Kommentar: Solche Warnungen kommen nun immer öfter aus Rußland und sind überaus ernst zu nehmen. Rußland sieht sich schon seit Jahren immer stärker von den Amerikanern bedrängt. Die USA kippen ihrerseits kanisterweise mehr Benzin ins Feuer, indem sie angebliche Vereinbarungen nicht einhalten und sich ganz klar versuchen Militärbasen vor der rußischen Haustür aufzubauen. Wem die Situation von der Kuba-Krise her bekannt vorkommt, weiß um die Wichtigkeit der kommenden Entwicklungen bescheid.

PressTV.ir, 05.05.11, Übersetzung von DER KRISTALL.wordpress.com

Moskau warnte die Vereinigten Staaten, nachdem diese entgegen der Abmachungen trotzdem Abfangraketen in Rumänien stationierten.

Erst vor ein paar Tagen kündigten die USA und Rumänien an, daß die amerikanischen Raketensysteme in einem ehemaligen rumänischen Luftwaffen-Stützpunkt in Deveselu errichtet werden.

Rußland sagte, daß diese geplanten Raketenbasen „eine Gefahr für die rußische Strategie der Abschreckung durch Nuklearwaffen“ darstellt (Russia Today, 05.05.11).

Das Rußische auswärtige Amt bezog jetzt Stellung: „Wir bedauern es, sagen zu müssen, daß nun mit dem Bau des europäischen Teils der US-Raketen-Verteidigung fortgefahren wird und die rußisch-amerikanischen Vereinbarungen zwischen Medvedev und Obama absichtlich missachtet werden.“

Weiter wird erklärt, daß Washington weiterhin den „schrittweisen und schleichenden Versuch“ unternimmt, in Europa ein Raketensystem aufzubauen.

Die Pläne dazu veröffentlichte Washington bereits am 17. September 2009.

Rußland warnte, daß es entsprechende Maßnahmen unternehmen würde, sollten die USA und NATO wirklich versuchen ein Raketensystem ohne Moskaus Teilnahme zu installieren.

Die US-Staatssekretärin Ellen Tauscher meinte jedoch am Mittwoch, daß diese Waffenanlagen keine Bedrohung für Rußland darstellen würden.

„Es ist ein System, daß wie NATO verteidigen und – solle Rußland sich entscheiden in einer kooperativen Weise mit uns zusammenzuarbeiten – auch ihm Schutz bieten wird“, sagte sie.

„Wir haben gute Beziehungen mit Rußland.
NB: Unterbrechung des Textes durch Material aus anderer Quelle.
(** C22: Without a node called /dev/axi_dma_1 [main_tx_test] crashes before it sends
    anything, whatever else the process can open: the result of the failed open is
    dereferenced.  The channels of the device tree in the repository are
    streamio_rx_0, streamio_tx_0 and streamio_tx_1. *)
Theorem main_tx_test_no_node w0 :
  wf_heap w0 → mc_tx (backend w0) !! dev_axi_dma_1 = None → mc_rx (backend w0) !! dev_axi_dma_1 = None →
  main_tx_test (machine_stream jiffies) w0 = Fault NullDeref.
Proof.
  intros Hwf Htx Hrx. pose proof (create_opened w0 Hwf) as Hod.
  unfold main_tx_test. eapply bind_done; [apply create_run|].
  destruct (open_mapped_total 512 (mc_os (backend w0))) as (o & os & Ho).
  assert (open_mapped dev_tc 512 (backend (created w0)) =
    Done (MRegisters <$> o, mk_machine os (mc_tx (backend w0)) (mc_rx (backend w0)))) as Hopen.
  { cbn [open_mapped on_machine2 machine_backend]. unfold on_os.
    eapply bind_done; [apply zoom_done; exact Ho|reflexivity]. }
  destruct o as [md|].
  - destruct (add_mapped_opened w0 _ _ [] dev_tc _ _ Hod ltac:(unfold MAX_DEVICE; simpl; lia) Hopen)
      as (p1 & w2 & Hadd & Hod2 & Hb2).
    eapply bind_done; [exact Hadd|]. apply bind_fault.
    apply (add_stream_missing w0 w2 _ _ dev_axi_dma_1 (backend w2) Hod2).
    cbn [open_stream on_machine2 machine_backend]. unfold open_channel. eapply bind_done; [reflexivity|].
    rewrite Hb2. cbn [mc_tx mc_rx]. by rewrite Htx, Hrx.
  - apply bind_fault. by apply (add_mapped_missing w0 _ _ [] dev_tc _ Hod Hopen).
Qed.

(** C4: The test application's [main_tx_test], from nothing to the end, on a machine
    whose hardware takes and finishes every transfer: it returns 0; the hardware
    has sent exactly its two million packets, in order and complete; the
    registers were written in their order, the design is held in reset at the
    end.  Every descriptor is given back and the heap of contexts is what it was;
    what stays behind is the block of [data_copy], which the program never frees,
    and the mapping of the ring but for its first 33 pages. *)
Theorem main_tx_test_on_hardware `{!TransmitEngine E, !HealthyEngine E} w0 s :
  ready w0 2 → mc_tx (backend w0) !! dev_axi_dma_1 = Some s → wf_channel (ring_chan s) →
  let os := mc_os (backend w0) in
  ∃ w1 s1, main_tx_test (machine_stream jiffies) w0 = Done (0, w1) ∧
    mc_tx (backend w1) = <[dev_axi_dma_1 := s1]> (mc_tx (backend w0)) ∧
    ss_sent s1 = tx_test_packet (1024 * 2) <$> seq 0 (Z.to_nat 2000000) ∧
    lo_mem (mc_os (backend w1)) =
      stored (lo_next os) [(5, 3); (4, 1); (6, 1024); (7, 0); (5, 0); (5, 3)] (lo_mem os) ∧
    lo_fds (mc_os (backend w1)) = lo_fds os ∧ lo_blocks (mc_os (backend w1)) = lo_blocks os + 1 ∧
    lo_maps (mc_os (backend w1)) = ring_left (first_ring os) (delete (lo_next os) (lo_maps os)) ∧
    contexts w1 = contexts w0 ∧ arrays w1 = arrays w0 ∧ devices w1 = devices w0.
Proof.
  intros Hready Hs Hch os.
  destruct (main_tx_test_starts w0 s Hready Hs Hch) as (p1 & p2 & regs & dma & w2 & w3 & w3' & Hal & Hadd1 & Hadd2 & Hregs).
  apply at_loop_malloc in Hal. set (w4 := mallocd w3') in *.
  destruct (at_loop_stream _ _ _ _ _ _ _ Hal) as (d2 & s0 & Hd2 & Hx2 & Hinit & Hb4).
  destruct Hal as [Hp [Hst He] Hring Hmem _].
  destruct (@tx_test_loop_run _ _ (program_sink w4 p2 d2 dev_axi_dma_1 _ Hd2 Hx2) (1024 * 2) (Z.to_nat 2000000) 0 [] w4)
    as (w5 & (b5 & -> & s5 & -> & Hi5) & Hloop).
  { exists (backend w4). split; [by destruct w4|]. exists s0. split; [by rewrite Hb4, put_put|].
    split; [by apply sys_init_ok|]. by destruct Hinit as (? & ? & ? & ? & ? & ? & ? & ? & ? & Hi & _). }
  { vm_compute. congruence. }
  destruct (stream_sync jiffies _ s5 Hi5) as (s6 & Hsync & _ & Hsent).
  set (w6 := set_backend (put (tx_channel dev_axi_dma_1) s6 (backend w4)) w4).
  assert (program_at (mallocd w0) [] w6 [(p1, MAPPED_DEVICE, MRegisters regs); (p2, STREAM_DEVICE, MStream dev_axi_dma_1 dma)]) as Hp6
    by (by apply program_streams).
  pose proof (core_write_run jiffies (mallocd w0) [] w6 _ p1 regs 512 5 3 Hp6 ltac:(apply list_elem_of_here) He ltac:(lia)) as Hhold.
  set (mem := <[_ := 3]> (lo_mem _)) in Hhold.
  destruct (close_program jiffies (mallocd w0) [] (with_mem mem w6) _ (program_backend (mallocd w0) [] w6 _ mem _ _ Hp6))
    as (w8 & Hcl & Htx & _ & Hmem8 & Hfd8 & Hbl8 & Hmp8 & Hrest).
  exists w8, s6. split; [|split; [|split; [exact Hsent|split; [|split; [exact Hfd8|split; [exact Hbl8|split; [|exact Hrest]]]]]]].
  - unfold main_tx_test. eapply bind_done; [apply create_run|]. eapply bind_done; [exact Hadd1|].
    eapply bind_done; [exact Hadd2|]. eapply bind_done; [|eapply bind_done; [exact Hcl|reflexivity]].
    unfold tx_test_body, here. eapply bind_done; [exact Hregs|]. eapply bind_done; [apply heap_malloc_run|].
    eapply bind_done; [|exact Hhold].
    fold w4. rewrite Hloop. apply (dispatch_run (machine_stream jiffies) w4 p2 d2 _ Hd2 Hx2).
    by apply (through_done (tx_channel dev_axi_dma_1)).
  - rewrite Htx. unfold with_mem, w6. cbn [backend set_backend put tx_channel mc_tx]. rewrite Hb4.
    cbn [put tx_channel mc_tx]. by rewrite insert_insert_eq.
  - rewrite Hmem8. unfold with_mem, w6. cbn [backend set_backend mc_os set_mem lo_mem]. unfold mem, w6.
    cbn [backend set_backend put tx_channel mc_os]. rewrite Hmem, Hst. reflexivity.
  - rewrite Hmp8. cbn [fmap list_fmap snd foldl closed_map]. by rewrite Hst, Hring.
Qed.

(** A program that sends and receives when its loops start: its three devices are
    open and the registers [setup] are written. *)
Definition thread_setup : list (Z * Z) := [(5, 3); (6, 1024 * 4); (7, 16); (5, 0)].

Record at_threads (tx : list Z) (setup : list (Z * Z)) (w0 : wd) (p1 p2 p3 : Z) (regs : mapped_dev) (dtx drx : stream_dev) (t : stream_sys E)
    (r : ring (dma_proxy_channel R)) (w : wd) : Prop := {
  at_program : program_at w0 [] w [(p1, MAPPED_DEVICE, MRegisters regs);
    (p2, STREAM_DEVICE, MStream tx dtx); (p3, STREAM_DEVICE, MReceive dev_streamio_rx_0 drx)];
  at_regs : ch_start regs = lo_next (mc_os (backend w0)) ∧ ch_end regs = ch_start regs + 4 * 512;
  at_rings : sd_buffers dtx = first_ring (mc_os (backend w0)) ∧ sd_buffers drx = second_ring (mc_os (backend w0));
  at_mem : lo_mem (mc_os (backend w)) =
    stored (lo_next (mc_os (backend w0))) setup (lo_mem (mc_os (backend w0)));
  at_tx_channel : mc_tx (backend w) = <[tx := t]> (mc_tx (backend w0));
  at_rx_channel : mc_rx (backend w) = <[dev_streamio_rx_0 := r]> (mc_rx (backend w0))
}.
(** The memset. *)
Lemma txrx_fill_clears log s start j n :
  stream_idle jiffies log s → let i := Z.to_nat (next s) in let bs := buffer_of s i in
  length_fits bs = true →
  ∃ s' cleared, txrx_fill start j n s = Done (i, s') ∧ is_block cleared ∧
    stream_holds jiffies log i (overwrite 0 (header_bytes start j (Z.of_nat n)) cleared) s' ∧
    next s' = (next s + 1) mod Z.of_nat BUFFER_COUNT ∧ ∀ k, k ≠ i → buffer_of s' k = buffer_of s k.
Proof.
  intros Hidle i bs Hfit%Z.leb_le. destruct (get_frame jiffies log s Hidle) as (s1 & Hg & Hh1 & Hn1 & Hb1). fold i bs in Hg, Hh1.
  assert (is_block bs) as Hblk by (unfold is_block, bs, buffer_of; apply length_buffer_data).
  set (ones := replicate (Z.to_nat (BUFFER_IN_BYTES (header_length bs))) 255).
  assert (get_buffer s = Done (i, s1)) as Hget by (eapply bind_done; [exact Hg|reflexivity]).
  assert (buffer_bytes i 12 s1 = Done (take 12 bs, s1)) as Hhead
    by (apply (holds_bytes log); [done|unfold BUFFER_SIZE; lia]).
  destruct (struct_frame log i bs ones s1 Hh1 Hblk) as (s2 & cleared & Hf2 & Hc & Hh2 & Ho2);
    [apply Forall_replicate; unfold is_byte; lia|unfold ones; rewrite length_replicate; change sizeof_channel_buffer with 132096 in *; lia|].
  pose proof Hc as Hcl. unfold is_block, BUFFER_SIZE in Hcl. rewrite <-(overwrite_nil 0 cleared) in Hh2.
  destruct (put_frame log i cleared [] start s2 Hh2) as (s3 & H3 & Hh3 & Ho3); [simpl; lia|].
  destruct (put_frame log i cleared (le_bytes 4 start) j s3 Hh3) as (s4 & H4 & Hh4 & Ho4); [rewrite length_le_bytes; lia|].
  destruct (put_frame log i cleared (le_bytes 4 start ++ le_bytes 4 j) (Z.of_nat n) s4 Hh4) as (s5 & H5 & Hh5 & Ho5).
  { rewrite length_app, !length_le_bytes. lia. }
  rewrite length_le_bytes in H4. rewrite length_app, !length_le_bytes in H5. rewrite <-app_assoc in Hh5.
  fold (header_bytes start j (Z.of_nat n)) in Hh5.
  pose proof (only_trans i _ _ _ (only_trans i _ _ _ (only_trans i _ _ _ Ho2 Ho3) Ho4) Ho5) as [Hn Hb].
  exists s5, cleared. split; [|split; [exact Hc|split; [exact Hh5|split; [by rewrite Hn|]]]].
  - unfold txrx_fill. eapply bind_done; [exact Hget|]. eapply bind_done; [exact Hhead|].
    eapply bind_done; [exact Hf2|]. eapply bind_done; [exact H3|]. eapply bind_done; [exact H4|].
    eapply bind_done; [exact H5|reflexivity].
  - intros k Hk. by rewrite Hb, Hb1.
Qed.

(** The words and the transfer. *)
Lemma txrx_send_run log s i start j n bs :
  stream_holds jiffies log i (overwrite 0 (header_bytes start (Z.of_nat j) (Z.of_nat n)) bs) s → is_block bs →
  BUFFER_IN_BYTES (Z.of_nat n) ≤ BUFFER_SIZE →
  ∃ s', txrx_send i start (Z.of_nat j) n s = Done (tt, s') ∧
    stream_idle jiffies (log ++ [txrx_packet start n j]) s' ∧ only_buffer i s s' ∧
    header_length (buffer_of s' i) = Z.of_nat n.
Proof.
  intros Hh Hblk Hn. unfold is_block in Hblk. unfold BUFFER_IN_BYTES, sizeof_header in *.
  set (word k := u32 (start + Z.of_nat k + Z.of_nat j * Z.of_nat n)).
  set (hdr := header_bytes start (Z.of_nat j) (Z.of_nat n)) in *.
  set (p := txrx_packet start n j).
  assert (p = hdr ++ word_bytes (word <$> seq 0 n)) as Hp.
  { unfold p, txrx_packet, packet_bytes. by rewrite length_fmap, length_seq. }
  assert (length p = 12 + 4 * n)%nat as Hlp.
  { rewrite Hp, length_app, length_word_bytes, length_fmap, length_seq. unfold hdr. by rewrite length_header. }
  assert (wp (for_ n (λ k, put_word i (12 + 4 * Z.of_nat k) (word k)))
    (λ _ s', stream_holds jiffies log i (overwrite 0 p bs) s' ∧ only_buffer i s s') s) as Hwp.
  { rewrite Hp. apply (wp_for (λ k s', stream_holds jiffies log i
      (overwrite 0 (hdr ++ word_bytes (word <$> seq 0 k)) bs) s' ∧ only_buffer i s s')).
    - intros k s1 Hk [Hs1 Ho1].
      assert (length (hdr ++ word_bytes (word <$> seq 0 k)) = 12 + 4 * k)%nat as Hlk.
      { rewrite length_app, length_word_bytes, length_fmap, length_seq. unfold hdr. by rewrite length_header. }
      destruct (put_frame log i bs _ (word k) s1 Hs1) as (s2 & Hr & Hs2 & Ho2); [lia|].
      rewrite Hlk in Hr. replace (Z.of_nat (12 + 4 * k)) with (12 + 4 * Z.of_nat k) in Hr by lia.
      eapply wp_done; [exact Hr|]. rewrite fmap_seq_snoc, word_bytes_snoc, app_assoc.
      split; [exact Hs2|exact (only_trans i _ _ _ Ho1 Ho2)].
    - change (word_bytes (word <$> seq 0 0)) with (@nil Z). rewrite app_nil_r.
      split; [exact Hh|]. split; [reflexivity|]. intros k _. reflexivity. }
  apply wp_run in Hwp as ([] & s1 & Hfor & Hs1 & Ho1).
  destruct (stream_write jiffies log i (overwrite 0 p bs) (Z.of_nat n * 4 + 12) s1 Hs1) as (s2 & Hw & Hi2);
    [unfold is_block; rewrite length_overwrite; [exact Hblk|lia]|lia|].
  destruct (write_frame jiffies log i _ _ s1 s2 Hs1 Hw) as [Hn2 Hb2].
  exists s2. split; [|split; [|split]].
  - unfold txrx_send. eapply bind_done; [exact Hfor|].
    unfold BUFFER_IN_BYTES, sizeof_header. rewrite (uwrap_small 32); [exact Hw|]. unfold BUFFER_SIZE in Hn. lia.
  - replace (Z.to_nat (Z.of_nat n * 4 + 12)) with (length p) in Hi2 by lia. by rewrite take_overwrite in Hi2.
  - destruct Ho1 as [Hn1 Hb1]. split; [congruence|]. intros k Hk. by rewrite Hb2, Hb1.
  - rewrite Hb2, (holds_buffer jiffies log i _ s1 Hs1). unfold p, txrx_packet. rewrite header_length_packet.
    + by rewrite length_fmap, length_seq.
    + rewrite length_fmap, length_seq. unfold BUFFER_SIZE in Hn. lia.
Qed.

(** The stream after [n] packets: the ring has moved on [n] places, the buffers
    behind it hold the program's packets, and those before it what they held. *)
Record after_packets (stale : nat → list Z) (packet_size : nat) (log : list (list Z)) (n : nat) s : Prop := {
  ap_idle : stream_idle jiffies log s;
  ap_next : next s = Z.of_nat (n mod BUFFER_COUNT);
  ap_stale : ∀ i, (n ≤ i < BUFFER_COUNT)%nat → buffer_of s i = stale i;
  ap_sent : ∀ i, (i < BUFFER_COUNT)%nat → (i < n)%nat → header_length (buffer_of s i) = Z.of_nat packet_size
}.

(** The sender's part of a round. *)
Lemma sender_round stale packet_size log n s start :
  after_packets stale packet_size log n s → BUFFER_IN_BYTES (Z.of_nat packet_size) ≤ BUFFER_SIZE →
  ((n < BUFFER_COUNT)%nat → length_fits (stale n) = true) →
  ∃ b s1 s2 s3, txrx_fill start (Z.of_nat n) packet_size s = Done (b, s1) ∧
    txrx_send b start (Z.of_nat n) packet_size s1 = Done (tt, s2) ∧ io_sync_stream_device s2 = Done (tt, s3) ∧
    after_packets stale packet_size (log ++ [txrx_packet start packet_size n]) (S n) s3 ∧
    ss_sent s3 = log ++ [txrx_packet start packet_size n].
Proof.
  intros [Hidle Hnext Hold Hnew] Hps Hstale.
  pose proof (txrx_fill_clears log s start (Z.of_nat n) packet_size Hidle) as Hfill. cbv zeta in Hfill.
  rewrite Hnext, Nat2Z.id in Hfill. set (b := (n mod BUFFER_COUNT)%nat) in *.
  assert (b < BUFFER_COUNT)%nat as Hb by (apply Nat.mod_upper_bound; unfold BUFFER_COUNT; lia).
  assert (length_fits (buffer_of s b) = true) as Hfits.
  { destruct (Nat.leb_spec BUFFER_COUNT n) as [Hle|Hlt].
    - unfold length_fits. rewrite Hnew by lia. apply Z.leb_le. change sizeof_channel_buffer with 132096. unfold BUFFER_SIZE in Hps. lia.
    - assert (b = n) as -> by (apply Nat.mod_small; lia). rewrite Hold by lia. by apply Hstale. }
  destruct (Hfill Hfits) as (s1 & cl & Hf & Hcl & Hh & Hn1 & Hb1).
  destruct (txrx_send_run log s1 b start n packet_size cl Hh Hcl Hps) as (s2 & Hs2 & Hi2 & [Hn2 Hb2] & Hlen2).
  destruct (stream_sync jiffies _ s2 Hi2) as (s3 & Hs3 & Hi3 & Hsent).
  destruct (sync_frame jiffies _ s2 s3 Hi2 Hs3) as [Hn3 Hb3].
  exists b, s1, s2, s3. do 3 (split; [assumption|]). split; [|exact Hsent]. split; [exact Hi3| | |].
  - rewrite Hn3, Hn2, Hn1. unfold b. rewrite !Nat2Z.inj_mod, Nat2Z.inj_succ. by apply Z.add_mod_idemp_l.
  - intros i Hi. rewrite Hb3, Hb2, Hb1 by (unfold b; rewrite Nat.mod_small; lia). apply Hold. lia.
  - intros i Hi Hin. rewrite Hb3. destruct (decide (i = b)) as [->|Hne]; [exact Hlen2|]. rewrite Hb2, Hb1 by done.
    apply Hnew; [done|]. destruct (decide (n < BUFFER_COUNT)%nat) as [Hlt|Hge]; [|lia].
    unfold b in Hne. rewrite Nat.mod_small in Hne by done. lia.
Qed.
Wir haben gerade erst den Neuen START-Vertrag unterzeichnet und arbeiten gemeinsam an vielen anderen Projekten“, erzählte sie in Rumänien.

Tauscher trifft sich am Donnerstag mit dem rußischen Abgeordneten des Außenministers Sergei Ryabkov.

Rußland war nicht das einzige Land, daß von der plötzlichen US-rumänischen Entscheidung überrascht wurden. Berichten zufolge waren selbst hohe rumänische Staatsbeamte sich nicht der Pläne bewusst und die rumänischen Medien hielten die Meldungen zurück, bis Präsident Traian Basescu sie Dienstagnacht veröffentlichte.